Bob works at a dive called Cousin Marv’s Bar, owned by a typical blue-collar striver named Marv (James Gandolfini) who actually does happen to be Bob’s cousin. Like many Brooklyn bars (or so we are led to understand), Cousin Marv’s has in recent years come under the control of Chechen mobsters, who use it as a money-laundering operation. A frustrated Marv has little choice but to go along with it, while Bob tries to keep his head down and his nose clean. Bob don’t want no trouble.

Two unrelated things happen that bring trouble to Bob anyway. One is that Cousin Marv’s is robbed by masked gunmen (“Do you know whose money you’re jackin’ here?” Marv asks in disbelief), which brings the unwelcome attention of a nosy police detective (John Ortiz). The other thing is that Bob finds a pit bull puppy, abused and whimpering, in a garbage can outside the home of a young woman named Nadia (Noomi Rapace), who most certainly did not put the poor li’l fella there and is as appalled about it as Bob is. Bob and Nadia become tentative friends, and we wait to see how this cute development figures in to the larger story (don’t worry, it does).

A seemingly humble man of few words and little education, Bob has a Rocky Balboa vibe about him (which is enhanced by his chaste courtship of the bookish Nadia), plus a little of Brando’s Terry Malloy from “On the Waterfront.” And like the pit bull puppy he rescued, Bob is subject to prejudicial assumptions about his character when in fact violent tendencies are a matter of nurture, not nature. The nosy detective is savvy enough to know that Cousin Marv’s is connected to the Chechens, and subsequent grisly developments turn up the heat on everyone professing innocence or ignorance. The question is whether Bob is smart enough to stay out of the whole mess.

It comes from a short-story-turned-screenplay by Dennis Lehane, a crime novelist whose work has been turned into movies before (“Mystic River,” “Gone Baby Gone”) but who has not adapted his own work until now. As you might expect from a screenplay based on a short story — adapted by a first-time screenwriter, no less — “The Drop” is formulaic and simple, uninterested in breaking new ground, or even in treading the old ground in a new way. The director, Belgium’s Michael R. Roskam (whose stellar “Bullhead” was Oscar-nominated a few years ago), tells the story capably but without distinction.

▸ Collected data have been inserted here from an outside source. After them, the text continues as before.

(** C3 A checkpoint that was found stays on the best chain.  Once a node has
    cached a checkpoint, the block is on the main chain after any further blocks
    of the [setting], whatever their work: blocks that would branch off below it are refused. *)
Theorem checkpoint_stays p mg cs l c nd k nd' :
  setting p mg cs l c → running p mg cs l nd → checkpointNode nd = Some k → rtc (block_step p l) nd nd' →
  contains (bestChain (chain nd')) k = true.
Proof.
  intros HS Hr Ek Hs. destruct (running_ok p mg cs l c HS nd Hr) as (st & t & D & U & Hok).
  destruct (steps_ok p mg cs l c HS st nd t D U nd' Hok Hs) as (t' & D' & U' & Hok' & Hk).
  pose proof (no_cached _ _ _ _ _ _ _ _ _ _ Hok) as Hc. rewrite Ek in Hc. destruct Hc as (i & ci & Hi & Ehk & Hkt & _).
  destruct (Hk k) as (Hkt' & _).
  { split; [done|]. split; [exists ci; split; [by eapply list_elem_of_lookup_2|done]|]. exists k. split; [done|lia]. }
  pose proof (no_tip _ _ _ _ _ _ _ _ _ _ Hok') as Ht'. pose proof (se_presented _ _ _ _ _ HS) as HP.
  pose proof (sub_in _ _ (no_sub _ _ _ _ _ _ _ _ _ _ Hok') t' (at_node _ _ _ _ _ _ _ _ _ Ht')) as Hkn.
  pose proof (known_height mg l cs st HP t' Hkn) as Hh.
  pose proof (known_branch mg l cs st k t' Hkn Hkt') as Hkk. assert (height t' < 2 ^ 31 - 1) as Hmax by lia.
  by apply (contains_view (known mg l cs st) (known_tree mg l cs st HP) (bestChain (chain nd')) t' (at_view _ _ _ _ _ _ _ _ _ Ht') Hkn Hmax k Hkk).
Qed.

(** C9 [ProcessBlock] answers the blocks of a [setting], and keeps those it takes.
    The blocks are those of [presented]: one body for each header hash, amounts that
    can be stored, and no transaction that spends an output of a later one of its
    block (such a block can pass the checks and then fail half way in
    [connectTransactions], see [checkConnectBlock_out_of_order]).  Given one of
    these, valid or not, in whatever order, on the tip, on a side branch or without
    its parent, a running node reports: no failure of the database, no assertion
    and no panic ends the call, neither in the rules, nor in the scripts, nor while
    blocks are disconnected and connected.  A block reported without an error is in
    the index, or in the pool when it is reported as an orphan; an error reports
    neither the main chain nor an orphan; no block of the index is forgotten; and
    the node runs on, its cache of signatures sound, so that the next block of the
    setting is answered too. *)
Theorem blocks_answered p mg cs l c nd now adjusted m flags :
  setting p mg cs l c → retargets p → running p mg cs l nd → node_sigs_ok nd →
  m ∈ l → has_flag (Z.lor flags (NetBehaviorFlags p)) BFFastAdd = false →
  ∃ r nd', ProcessBlock now adjusted m flags nd = Ok (r, nd') ∧
    running p mg cs l nd' ∧ node_sigs_ok nd' ∧ indexed nd nd' ∧ reported m r nd'.
Proof.
  intros HS Hre Hr Hsig Hm Hf. destruct (running_ok p mg cs l c HS nd Hr) as (st & t & D & U & Hok).
  destruct (ProcessBlock_total p c mg l cs st (se_presented _ _ _ _ _ HS) (se_sorted _ _ _ _ _ HS) (se_heights _ _ _ _ _ HS st)
    (se_maturity _ _ _ _ _ HS) (se_schedule _ _ _ _ _ HS) Hre now adjusted nd t D U m flags Hok Hm Hf Hsig) as (r & nd' & E & Hsig').
  exists r, nd'. split; [done|]. destruct (taken_kept p mg cs l c HS nd now adjusted m flags r nd' Hr Hm Hf E) as (Hr' & Hi & Hrep). by split.
Qed.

No, it’s Tom Hardy who makes “The Drop” worth seeing (or at least not worth actively avoiding), aided by the late James Gandolfini in a Tony Soprano-ish role that should evoke fond smiles from all who remember him. Gandolfini is in his element, of course; the chameleonic Hardy is far out of his, yet delivers an impressively heartfelt and natural performance. The power to turn a so-so script into a half-decent movie with nothing but one’s own acting prowess and personal magnetism is a mighty power indeed.

B- (1 hr., 46 min.; R, abundant harsh profanity, some strong violence and grisly images.)